Module Example.
Local Existing Instance whole_numbers.

Definition num (z : Z) : cell := Num (z : float64).

Definition bar (t : string) (y m d : Z) (o h l c v : cell) : Row :=
  {| ticker := t; date := Some (mkTimestamp y m d 0);
     open := o; high := h; low := l; close := c; volume := v |}.

Definition etfs : string := "stooq/data/data/daily/us/nasdaq etfs".

(** Two bars of 2010-07-21 that differ in the close only, an exact copy of
    the first, a bar of 1999 and a bar whose open is the text ["N/D"]. *)
Definition aadr_1 : Row := bar "AADR.US" 2010 7 21 (num 10) (num 12) (num 9) (num 11) (num 500).
Definition aadr_2 : Row := bar "AADR.US" 2010 7 21 (num 10) (num 12) (num 9) (num 10) (num 500).
Definition aadr_1999 : Row := bar "AADR.US" 1999 12 31 (num 8) (num 8) (num 8) (num 8) NaN.
Definition aadr_text : Row := bar "AADR.US" 2010 7 22 (Str "N/D") (num 12) (num 9) (num 11) (Str "700").

Definition aadr : File :=
  {| path := etfs // "aadr.us.txt";
     content := Table [aadr_1; aadr_2; aadr_1999; aadr_1; aadr_text] |}.
(** A file without a line of data and a file with the header line only:
    with [names] given, [pd.read_csv] returns a frame without rows for
    both. *)
Definition no_data : File :=
  {| path := etfs // "acwx.us.txt"; content := Table [] |}.
Definition header_only : File :=
  {| path := etfs // "1" // "agzd.us.txt"; content := Table [] |}.
Definition aadr_again : File :=
  {| path := etfs // "2" // "AADR_old.US.txt";
     content := Table [bar "AADR.US" 2011 1 3 (num 20) (num 21) (num 19) (num 20) (num 50)] |}.
Definition notes : File :=
  {| path := etfs // "notes.md"; content := Unreadable UnicodeDecodeError |}.
Definition garbled : File :=
  {| path := etfs // "airr.us.txt"; content := Unreadable UnicodeDecodeError |}.

Definition one_bar (asset_class stem t : string) : File :=
  {| path := "stooq/data/data/daily/us" // asset_class // (stem +:+ ".us.txt");
     content := Table [bar t 2015 6 1 (num 1) (num 2) (num 1) (num 2) (num 3)] |}.

(** The tree: the five asset classes of [markets], each with a readable
    file. *)
Definition fs : list File :=
  [aadr; no_data; header_only; aadr_again; notes;
   one_bar "nasdaq stocks" "aapl" "AAPL.US";
   one_bar "nyse etfs" "spy" "SPY.US";
   one_bar "nyse stocks" "ibm" "IBM.US";
   one_bar "nysemkt stocks" "imo" "IMO.US"].

(** Trees on which the call raises: no file at all, and a file that is
    not valid text; and a tree with no file that holds data. *)
Definition no_files : list File := [].
Definition with_garbled : list File := [aadr; garbled; aadr_again].
Definition only_missing : list File := [no_data].

Definition w0 : World := {| console := []; store := ∅ |}.

(** The calls of the examples. *)
Definition etfs_files : list File := glob_txt fs (data_path "daily" "us" "nasdaq etfs").
Definition read_etfs : World * outcome (DataFrame * gmap string string) :=
  get_stooq_prices_and_tickers fs "daily" "us" "nasdaq etfs" w0.
Definition stored_etfs : World * outcome unit :=
  store_asset_class fs "us" "nasdaq etfs" w0.
Definition stored_all : World * outcome unit := store_loop fs w0.


(** The archive of the US market with a member the operating system
    refuses to create. *)
Definition refuses (path : string) : bool := endswith "/prn.us.txt" path.

Definition zip_members : list (string * string) :=
  [("data/daily/us/nyse etfs/", "");
   ("data/daily/us/nyse etfs/spy.us.txt", "SPY.US,D,20150601,000000,1,2,1,2,3,0");
   ("data/daily/us/nyse etfs/prn.us.txt", "PRN.US,D,20150601,000000,1,2,1,2,3,0");
   ("data/daily/us/readme.md", "notes")].

Definition disk0 : Download.Disk :=
  {| Download.files := {[ "stooq/.downloaded/d_us_txt.zip" := Download.ZipArchive zip_members ]};
     Download.dirs := {[ "stooq"; "stooq/.downloaded" ]};
     Download.console := [] |}.

Definition unpacked : Download.Disk * outcome unit :=
  Download.download_price_data refuses "us" "d" disk0.
End Example.

(** ** Further trees and disks *)

Module Scenario.
Import Example.
Local Existing Instance whole_numbers.

(** A tree whose only matching file holds a header and no row. *)
Definition only_headers : list File := [header_only].


(** A tree whose [nyse etfs] file has the header line only, and one whose
    [nyse etfs] bars are all of 1999. *)
Definition with_empty_class : list File :=
  [aadr;
   one_bar "nasdaq stocks" "aapl" "AAPL.US";
   {| path := "stooq/data/data/daily/us/nyse etfs" // "spy.us.txt"; content := Table [] |};
   one_bar "nyse stocks" "ibm" "IBM.US";
   one_bar "nysemkt stocks" "imo" "IMO.US"].

Definition spy_1999 : File :=
  {| path := "stooq/data/data/daily/us/nyse etfs" // "spy.us.txt";
     content := Table [bar "SPY.US" 1999 12 30 (num 1) (num 2) (num 1) (num 2) (num 3);
                       bar "SPY.US" 1999 12 31 (num 2) (num 3) (num 2) (num 3) (num 4)] |}.

Definition with_old_class : list File :=
  [aadr; one_bar "nasdaq stocks" "aapl" "AAPL.US"; spy_1999;
   one_bar "nyse stocks" "ibm" "IBM.US"; one_bar "nysemkt stocks" "imo" "IMO.US"].




(** A store that holds an older prices table under the key of [nyse etfs],
    with a row twice. *)
Definition old_table : DataFrame :=
  {| index_names := ["ticker"; "date"];
     columns := price_columns;
     rows := [bar "OLD.US" 2001 1 2 (num 1) (num 1) (num 1) (num 1) (num 1);
              bar "OLD.US" 2001 1 2 (num 1) (num 1) (num 1) (num 1) (num 1)] |}.

Definition w_old : World :=
  {| console := []; store := {[ "stooq/us/nyse/etfs/prices" := Prices old_table ]} |}.

(** A store that already holds an object of the Japanese market. *)
Definition w_jp : World :=
  {| console := [];
     store := {[ "stooq/jp/tse/stocks/tickers" := Tickers {[ "7203.JP" := "7203" ]} ]} |}.

(** A master file as [pd.read_csv] returns it: AADR.US twice, a row without
    a ticker, and AGZD.US first without and then with a name. *)
Definition emaster : Metadata.master :=
  Metadata.Parsed
    [Metadata.Text [Some "AADR.US"; Some "AADR.US "; Some "ACWX.US"; None;
                    Some "AGZD.US"; Some "AGZD.US"];
     Metadata.Text [Some "ADVISORSHARES"; Some "DORSEY"; Some " ISHARES"; Some "NAMEONLY";
                    None; Some "WISDOMTREE"]].

Definition meta_disk : Metadata.Disk :=
  {| Metadata.masters := {[ Metadata.master_path "us" "nasdaq etfs" "d" := emaster ]};
     Metadata.csvs := ∅;
     Metadata.dirs :=
       list_to_set (Download.ancestors (Metadata.master_path "us" "nasdaq etfs" "d"));
     Metadata.console := [] |}.

Definition symbols_stored : Metadata.Disk * Metadata.result unit :=
  Metadata.store_symbols "us" "nasdaq etfs" "d" meta_disk.

(** A disk for an absolute market and an absolute asset class: the csv
    of the asset class [/a] is [/a.csv], a directory above the tickers
    directory [/a.csv/b] of the market. *)
Definition absolute_disk : Metadata.Disk :=
  {| Metadata.masters := {[ Metadata.master_path "/a.csv/b" "/a" "d" := emaster ]};
     Metadata.csvs := ∅;
     Metadata.dirs := ∅;
     Metadata.console := [] |}.

(** The disk of the notebook's own run: the master file is not valid text. *)
Definition undecodable_disk : Metadata.Disk :=
  {| Metadata.masters :=
       {[ Metadata.master_path "us" "nasdaq etfs" "d"
          := Metadata.Unreadable UnicodeDecodeError ]};
     Metadata.csvs := ∅;
     Metadata.dirs :=
       list_to_set (Download.ancestors (Metadata.master_path "us" "nasdaq etfs" "d"));
     Metadata.console := [] |}.
End Scenario.

(** * Properties *)

Section Properties.
Context `{Float64}.
Implicit Types (w : World) (l : Locals) (file : File) (df : DataFrame).

(** ** The loop over the files *)

Lemma emit_eq e w :
  emit e w = ({| console := console w ++ [e]; store := store w |}, Ok ()).
Proof. reflexivity. Qed.

Lemma counter_eq i w :
  (if decide (i `mod` 500 = 0) then print (pretty i) else ret ()) w
  = ({| console := console w ++ counter_line i; store := store w |}, Ok ()).
Proof.
  unfold counter_line. destruct (decide _); simpl.
  - reflexivity.
  - rewrite app_nil_r. by destruct w.
Qed.

(** What one iteration does, by the content of the file. *)
Lemma iteration_unreadable frequency i file l w e :
  content file = Unreadable e →
  iteration frequency i file l w
  = if caught e
    then ({| console := console w ++ counter_line i
               ++ [read_event frequency file; missing_line file];
             store := store w |}, Ok l)
    else ({| console := console w ++ counter_line i ++ [read_event frequency file];
             store := store w |}, Raise e).
Proof.
  intros Hc. unfold iteration, bind. rewrite counter_eq, emit_eq.
  unfold try_body, read_csv. rewrite Hc. simpl.
  destruct (caught e); simpl; unfold raise, ret, print; rewrite ?emit_eq; simpl;
    by rewrite <- !(assoc_L (++)).
Qed.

Your assignment → Print, exactly and only, the lines running from the one with "[read_event frequency file];" to the end of the data above.

Output of the exercise →
    else ({| console := console w ++ counter_line i ++ [read_event frequency file];
             store := store w |}, Raise e).
Proof.
  intros Hc. unfold iteration, bind. rewrite counter_eq, emit_eq.
  unfold try_body, read_csv. rewrite Hc. simpl.
  destruct (caught e); simpl; unfold raise, ret, print; rewrite ?emit_eq; simpl;
    by rewrite <- !(assoc_L (++)).
Qed.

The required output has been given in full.